RECORD EXCERPTS »
+ + +
(** * VoiceHealth JSON validator: a shallow embedding of
      [json_filter/validate_voicehealth_json.c] and the properties of its
      error-reporting contract.

    The C function reads a NUL-terminated text through [json_string], hands it
    to cJSON, inspects three members of the parsed root and, on the first check
    that fails, copies a fixed diagnostic into the caller's buffer with
    [snprintf].  The embedding keeps that shape:

    - memory is one flat byte store shared by the input text and the error
      buffer, so that two pointers may name overlapping bytes;
    - a [cJSON] node is the C struct, with the sibling chain [next]/[prev] of a
      node's children read as a list;
    - [double] is IEEE-754 binary64, carried by [spec_float];
    - [int] and [size_t] values are [Z] and [N].

    The two programs around the validator, validate_cli.c and
    test_validate.c, are embedded over the same store: their standard input
    is a list of bytes, their allocator an oracle, and what they print a
    string per stream. *)

From Stdlib Require Import ZArith NArith List Bool Ascii String Lia QArith.
From Stdlib Require Import Permutation.
From Stdlib Require Import Floats.SpecFloat.
Import ListNotations.

Local Open Scope Z_scope.

(** ** Memory *)

Module Mem.

(** Bytes of the address space, indexed from address [0]. *)
Definition mem := list ascii.

(** A C pointer: [None] is [NULL], [Some a] the address [a]. *)
Definition ptr := option nat.

Definition NUL : ascii := Ascii.zero.

(** The bytes of [bs] that come before its first NUL: what [strlen] and the
    [%s] directive see of a [char *].  A text that runs into the end of the
    store stops there. *)
Fixpoint cstring (bs : list ascii) : string :=
  match bs with
  | [] => EmptyString
  | c :: bs' => if Ascii.eqb c NUL then EmptyString else String c (cstring bs')
  end.

(** The text a [const char *] with address [p] points to. *)
Definition load_cstring (m : mem) (p : nat) : string := cstring (skipn p m).

(** [store m p bs] copies [bs] to the addresses [p], [p+1], ...; the store
    keeps its size, a byte that would fall behind its end is dropped. *)
Fixpoint store (m : mem) (p : nat) (bs : list ascii) : mem :=
  match m with
  | [] => []
  | x :: m' =>
      match p with
      | S p' => x :: store m' p' bs
      | O => match bs with
             | [] => m
             | b :: bs' => b :: store m' O bs'
             end
      end
  end.
(** When [get_unsent_files] returns, [__is_unsent] has returned for every
    path of the walk. *)
Lemma get_unsent_files_answers (w w' : world) (l : list string) :
  get_unsent_files w = Ret l w' ->
  Forall (fun p => p ∈ l \/ is_unsent p w = Ret false w) (walk_paths w).
Proof.
  unfold get_unsent_files, walk_paths. intros H.
  apply bind_Ret in H as (walk & w0 & H0 & H).
  apply gets_Ret in H0 as [-> ->].
  set (walk := match fs_lookup (fs w) share_dir with
               | Some n => os_walk share_dir n
               | None => []
               end) in *.
  assert (Hinner : forall root names acc l1 w1,
             fold_each names
               (fun unsent_file_lst name =>
                  b ← is_unsent (path_join root name);
                  ret (if b : bool then unsent_file_lst ++ [path_join root name]
                       else unsent_file_lst)) acc w = Ret l1 w1 ->
             w1 = w /\ (forall p, p ∈ acc -> p ∈ l1)
             /\ Forall (fun p => p ∈ l1 \/ is_unsent p w = Ret false w)
                  (map (path_join root) names)).
  { intros root names. induction names as [|name names IH];
      intros acc l1 w1 Hf; simpl in Hf.
    - injection Hf as <- <-. split; [reflexivity|]. split; [auto|constructor].
    - apply bind_Ret in Hf as (acc1 & w2 & H1 & Hf).
      apply bind_Ret in H1 as (b & w3 & Hb & H1).
      pose proof (is_unsent_Ret _ _ _ _ Hb) as ->.
      unfold ret in H1. injection H1 as <- <-.
      apply IH in Hf as (-> & Hsub & Hall).
      split; [reflexivity|]. split.
      + intros p Hin. apply Hsub. destruct b; [|exact Hin].
        apply elem_of_app. left. exact Hin.
      + simpl. constructor; [|exact Hall].
        destruct b; [|right; exact Hb].
        left. apply Hsub. apply elem_of_app. right. apply list_elem_of_singleton.
        reflexivity. }
  assert (Hgen : forall walk acc l w',
             fold_each walk
               (fun unsent_file_lst '(root, dirs, files) =>
                  fold_each (files ++ dirs)
                    (fun unsent_file_lst name =>
                       let path := path_join root name in
                       b ← is_unsent path;
                       ret (if b : bool then unsent_file_lst ++ [path]
                            else unsent_file_lst))
                    unsent_file_lst) acc w = Ret l w' ->
             (forall p, p ∈ acc -> p ∈ l)
             /\ Forall (fun p => p ∈ l \/ is_unsent p w = Ret false w)
                  (flat_map
                     (fun t => map (path_join (fst (fst t)))
                                 (snd t ++ snd (fst t))) walk)).
  { clear -Hinner. intros walk.
    induction walk as [|[[root dirs] files] walk IH]; intros acc l w' H;
      simpl in H.
    - injection H as <- <-. split; [auto|constructor].
    - apply bind_Ret in H as (acc1 & w1 & H1 & H).
      apply Hinner in H1 as (-> & Hs1 & Hall1).
      apply IH in H as (Hs & Hall). split; [auto|].
      simpl. apply Forall_app. split; [|exact Hall].
      eapply Forall_impl; [exact Hall1|].
      intros p [Hin|Hf]; [left; exact (Hs p Hin)|right; exact Hf]. }
  exact (proj2 (Hgen _ _ _ _ H)).
Qed.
+ + +
ACTIVITY » Set down, exactly as written, each line of the data from its opening line through the one containing "test_validate.c, are embedded". Output nothing more.

WRITTEN ANSWER »
(** * VoiceHealth JSON validator: a shallow embedding of
      [json_filter/validate_voicehealth_json.c] and the properties of its
      error-reporting contract.

    The C function reads a NUL-terminated text through [json_string], hands it
    to cJSON, inspects three members of the parsed root and, on the first check
    that fails, copies a fixed diagnostic into the caller's buffer with
    [snprintf].  The embedding keeps that shape:

    - memory is one flat byte store shared by the input text and the error
      buffer, so that two pointers may name overlapping bytes;
    - a [cJSON] node is the C struct, with the sibling chain [next]/[prev] of a
      node's children read as a list;
    - [double] is IEEE-754 binary64, carried by [spec_float];
    - [int] and [size_t] values are [Z] and [N].

    The two programs around the validator, validate_cli.c and
    test_validate.c, are embedded over the same store: their standard input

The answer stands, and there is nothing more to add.